We just can’t seem to stop talking about Trump winning the election. Pundits have sliced and diced the data from November 9, and so far, the major trend remains poor turnout.

From 538: (emphasis by the Wrongologist)

The raw number of votes rose: About 1.4 million MORE Americans voted in this year’s election than in 2012, a total which itself was down from 2008. But the electorate was growing in the meantime: About 57% of eligible voters cast ballots this year, down from 58.6% in 2012 and 61.6% in 2008, which was the highest mark in 40 years.

The total number of votes was up, but the percentage of actual voters to eligible voters was down. This says that, in 2016, people cared less about the outcome of the election than they did in 2012. 60% of Millennials failed to vote, 6% less than in 2012. The 65+ cohort dropped most dramatically, down 12% from 2012. From Carl Beijer:

The major trend in 2016 was one of increasingly apathy. Within that broader trend, the demographic patterns are muddy. Deviations in relative support from group to group don’t map well onto the standard media narratives that dominated this election; for example, apathy grew more among women and voters of color than among men and white voters. Among the candidates, Clinton either broke even or lost support among every single demographic group, while Trump won support among voters of color and boomers.

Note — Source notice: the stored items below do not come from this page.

(** * Clippy AI: the command router and the model client

    A shallow embedding of [app/shared/command.ts] (class
    [CommandProcessor]) and [app/shared/llm.ts] (function [chat]), with the
    properties of the command-routing specification stated and proved over
    it.

    - JavaScript strings are sequences of UTF-16 code units ([jsstring]).
    - JavaScript numbers are IEEE 754 binary64 values (primitive [float]).
    - [async] functions are run to completion: a computation yields the
      ordered list of host calls it made and either a value or a thrown
      error ([Eff]).
    - What the host provides (the model client seen from the router,
      [window.open], [navigator.clipboard], the [Function] constructor,
      [String.prototype.toLowerCase], number formatting, [fetch]) is a
      record of functions, and every theorem quantifies over it.
    - What [Function] does with arithmetic is ECMAScript; [Engine] models
      that part of it and refines any host with it. *)

From Stdlib Require Import List Bool NArith ZArith Lia String Ascii.
From Stdlib Require Import Floats.PrimFloat Floats.SpecFloat Floats.FloatOps.
From Stdlib Require Import Numbers.Cyclic.Int63.Uint63.
From Stdlib Require Import Numbers.DecimalString Numbers.DecimalN.
Import ListNotations.

Set Implicit Arguments.
Set Warnings "-register-all".

(* ------------------------------------------------------------------ *)
(** * JavaScript strings and completions *)

Module Js.

Definition codeunit := N.
Definition jsstring := list codeunit.

(** An ASCII literal of the source as code units. *)
Definition lit (s : string) : jsstring :=
  List.map N_of_ascii (list_ascii_of_string s).

Definition unitEqb (a b : codeunit) : bool := N.eqb a b.

Fixpoint strEqb (a b : jsstring) : bool :=
  match a, b with
  | [], [] => true
  | x :: a', y :: b' => unitEqb x y && strEqb a' b'
  | _, _ => false
  end.

Definition isEmpty (s : jsstring) : bool :=
  match s with [] => true | _ :: _ => false end.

And if we look at states that were key to Trump’s victory – Wisconsin, Michigan, Pennsylvania, North Carolina, Florida, Ohio, New Hampshire, all but Pennsylvania and Florida had lower overall turnout. And in the case of Ohio and Wisconsin, turnout was much lower.

While it’s too early to say that we saw a populist revolt, it is clear that the slimy campaigns and the unattractive candidates probably depressed turnout.  And it isn’t clear yet whether voter suppression laws had a significant impact on the outcome of the election, but America’s gotta wake up.

When 43% of eligible voters don’t bother to vote, we risk surrendering our democracy to a well-organized minority of Americans. Nobody should be complaining if they failed to vote.

To help the non-voters wake up, we will listen today to Leonard Cohen. Wrongo mentioned Cohen’s death yesterday. His dying wasn’t a surprise, since he said in last month’s profile in the New Yorker that he was “ready to die.” Yet, on October 13th he told an LA audience:

I think I was exaggerating. I’ve always been into self-dramatization… I intend to stick around until 120.

That didn’t come to pass. His final album, “You Want It Darker” came out on three weeks ago. In it, he waves goodbye to us with grace. Asked often about his process for songwriting he usually replied:

I’ve often said if I knew where the good songs came from, I’d go there more often.

But we remember him today with “Everybody Knows”. It probably has been overplayed this week, but it is appropriate for the revolutionary week we had:

Those who read the Wrongologist in email can view the video here.

Sample lyrics:

Everybody knows that the dice are loaded
Everybody rolls with their fingers crossed
Everybody knows the war is over
Everybody knows the good guys lost
Everybody knows the fight was fixed
The poor stay poor, the rich get rich
That’s how it goes
Everybody knows

Doesn’t that kind of sum up where we are heading for the next four years?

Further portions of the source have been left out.